Lemma fresh_ok n w cfg :
  0 < n -> 0 < w <= UCHAR_MAX -> representable n w -> buffer_ok (fresh n w cfg).
Proof.
  intros Hn Hw Hr. unfold buffer_ok, capacity.
  rewrite fresh_depth by (assumption || lia).
  replace (n + 1 - 1) with n by lia.
  repeat split; simpl; try lia; try assumption.
  - rewrite repeat_length.
    destruct (representable_bounds n w); [lia | lia | assumption |].
    rewrite (uint_small (n + 1)) by lia. lia.
  - apply uint_range.
  - apply uint_range.
Qed.

Lemma reachable_ok n w cfg b :
  0 < n -> 0 < w <= UCHAR_MAX -> representable n w ->
  reachable n w cfg b ->
  buffer_ok b /\ same_shape (fresh n w cfg) b.
Proof.
  intros Hn Hw Hr. induction 1 as [b live Hnew | b d l _ [Hb Hs] _ | b d l _ [Hb Hs] _].
  - rewrite newBuffer_success in Hnew. injection Hnew as <- _.
    split; [apply fresh_ok; assumption | apply same_shape_refl].
  - destruct (pushToBuffer_ok b d l Hb). eauto using same_shape_trans.
  - destruct (popFromBuffer_ok b d l Hb). eauto using same_shape_trans.
Qed.

(** ** Bounds invariant *)

Lemma uint_le z : 0 <= z -> uint z <= z.
Proof. intros Hz. unfold uint. apply Z.mod_le; [assumption | reflexivity]. Qed.

Lemma reachable_cursors n w cfg b :
  reachable n w cfg b -> cursors_ok b /\ same_shape (fresh n w cfg) b.
Proof.
  induction 1 as [b live Hnew | b d l _ [Hc Hs] _ | b d l _ [Hc Hs] _].
  - rewrite newBuffer_success in Hnew. injection Hnew as <- _.
    split; [| apply same_shape_refl].
    pose proof (last_offset_range (fresh n w cfg)).
    unfold cursors_ok. simpl. lia.
  - destruct (push_elements_keeps (Z.to_nat l) b d l 0 Hc).
    split; [assumption | eapply same_shape_trans; eassumption].
  - destruct (pop_elements_keeps (Z.to_nat l) b d l 0 Hc).
    split; [assumption | eapply same_shape_trans; eassumption].
Qed.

----

*Problem statement*
Above are the records; from them, give again exactly the lines from the one containing "destruct (representable_bounds n" through the one containing "unfold cursors_ok. simpl. lia.", both included.

*Result for this task*
    destruct (representable_bounds n w); [lia | lia | assumption |].
    rewrite (uint_small (n + 1)) by lia. lia.
  - apply uint_range.
  - apply uint_range.
Qed.

Lemma reachable_ok n w cfg b :
  0 < n -> 0 < w <= UCHAR_MAX -> representable n w ->
  reachable n w cfg b ->
  buffer_ok b /\ same_shape (fresh n w cfg) b.
Proof.
  intros Hn Hw Hr. induction 1 as [b live Hnew | b d l _ [Hb Hs] _ | b d l _ [Hb Hs] _].
  - rewrite newBuffer_success in Hnew. injection Hnew as <- _.
    split; [apply fresh_ok; assumption | apply same_shape_refl].
  - destruct (pushToBuffer_ok b d l Hb). eauto using same_shape_trans.
  - destruct (popFromBuffer_ok b d l Hb). eauto using same_shape_trans.
Qed.

(** ** Bounds invariant *)

Lemma uint_le z : 0 <= z -> uint z <= z.
Proof. intros Hz. unfold uint. apply Z.mod_le; [assumption | reflexivity]. Qed.

Lemma reachable_cursors n w cfg b :
  reachable n w cfg b -> cursors_ok b /\ same_shape (fresh n w cfg) b.
Proof.
  induction 1 as [b live Hnew | b d l _ [Hc Hs] _ | b d l _ [Hc Hs] _].
  - rewrite newBuffer_success in Hnew. injection Hnew as <- _.
    split; [| apply same_shape_refl].
    pose proof (last_offset_range (fresh n w cfg)).
    unfold cursors_ok. simpl. lia.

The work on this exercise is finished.